Intracrine Testosterone Activation in Human Pancreatic β-Cells Stimulates Insulin Secretion

Testosterone (T) affects beta-cell function in men and women. T is a prohormone that undergoes intracrine conversion in target tissues to the potent androgen dihydrotestosterone (DHT) via the enzyme 5 alpha-reductase (5 alpha-R) or to the active estrogen 17 beta-estradiol (E2) via the aromatase enzyme. Using male and female human pancreas sections, we show that the 5 alpha-R type 1 isoform (SRD5A1) and aromatase are expressed in male and female beta-cells. We show that cultured male and female human islets exposed to T produce DHT and downstream metabolites. In these islets, exposure to the 5 alpha-R inhibitors finasteride and dutasteride inhibited T conversion into DHT. We did not detect T conversion into E2 from female islets. However, we detected T conversion into E2 in islets from two out of four male donors.

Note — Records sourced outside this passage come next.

Lemma handleLogin_own_cookie e req d email password u jid :
  truthy (body_email req) = Some email ->
  truthy (body_password req) = Some password ->
  user d !! email = Some u ->
  user_emailVerified u = true ->
  argon2_verify lib (user_password u) password = true ->
  truthy (cookies req !! "jid") = Some jid ->
  refreshToken d !! jid = Some (user_id u) ->
  let R := createRefreshToken lib (user_id u) (now e) in
  let A := createAccessToken lib (user_id u) (now e) in
  let rest := delete jid (refreshToken d) in
  serve (handleLogin lib e req) d =
    (match rest !! R with
     | None =>
         mkHState (setTokens d (<[R := user_id u]> rest)) httpStatus.OK
           [DbTokenDelete jid; ResClearCookie name;
            MintAccess (user_id u) A; MintRefresh (user_id u) R;
            DbTokenCreate R (user_id u); ResCookie name R;
            ResSend httpStatus.OK (JsonAccessToken A)]
     | Some _ =>
         mkHState (setTokens d rest) httpStatus.INTERNAL_SERVER_ERROR
           [DbTokenDelete jid; ResClearCookie name;
            MintAccess (user_id u) A; MintRefresh (user_id u) R;
            DbTokenCreate R (user_id u);
            ResSend httpStatus.INTERNAL_SERVER_ERROR StatusText]
     end, Normal tt).
Proof.
  intros He Hp Hu Hver Hpw Hjid Hown. unfold serve, handleLogin,
    loginCookieCleanup.
  rewrite He, Hp, Hjid. exec. rewrite Hu. cbn. rewrite Hver, Hpw. exec.
  rewrite Hown. rewrite bool_decide_eq_false_2 by naive_solver. exec.
  rewrite Hown. exec.
  by destruct (delete jid (refreshToken d) !! _); exec.
Qed.

(** X7. A login without a cookie deletes nothing: the sessions that were
    in the store stay, and the new one is added to them. *)
Theorem handleLogin_without_cookie_keeps_sessions
    (e : Env) (req : Request) (d : Db) (email password : string) (u : User) :
  truthy (body_email req) = Some email ->
  truthy (body_password req) = Some password ->
  user d !! email = Some u ->
  user_emailVerified u = true ->
  argon2_verify lib (user_password u) password = true ->
  truthy (cookies req !! "jid") = None ->
  refreshToken d !! createRefreshToken lib (user_id u) (now e) = None ->
  let out := serve (handleLogin lib e req) d in
  let R := createRefreshToken lib (user_id u) (now e) in
  delivered (trace out.1) =
    Some (httpStatus.OK,
          JsonAccessToken (createAccessToken lib (user_id u) (now e))) /\
  cookieSet name (trace out.1) = [R] /\
  List.filter isTokenWrite (trace out.1) = [DbTokenCreate R (user_id u)] /\
  refreshToken (db out.1) = <[R := user_id u]> (refreshToken d) /\
  refreshToken d ⊆ refreshToken (db out.1).
Proof.
  intros He Hp Hu Hver Hpw Hjid Hfree out R.
  subst out R.
  rewrite (handleLogin_no_cookie e req d email password u) by done.
  cbn zeta. rewrite Hfree. cbn. rewrite bool_decide_eq_true_2 by done.
  split_and!; try done. by apply insert_subseteq.
Qed.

In these donors, exposure to the aromatase inhibitor anastrozole inhibited E2 production. Notably, in cultured male and female islets, T enhanced glucose-stimulated insulin secretion (GSIS). In these islets, exposure to 5 alpha-R inhibitors or the aromatase inhibitor both inhibited T enhancement of GSIS. In conclusion, male and female human islets convert T into DHT and E2 via the intracrine activities of SRD5A1 and aromatase. This process is necessary for T enhancement of GSIS.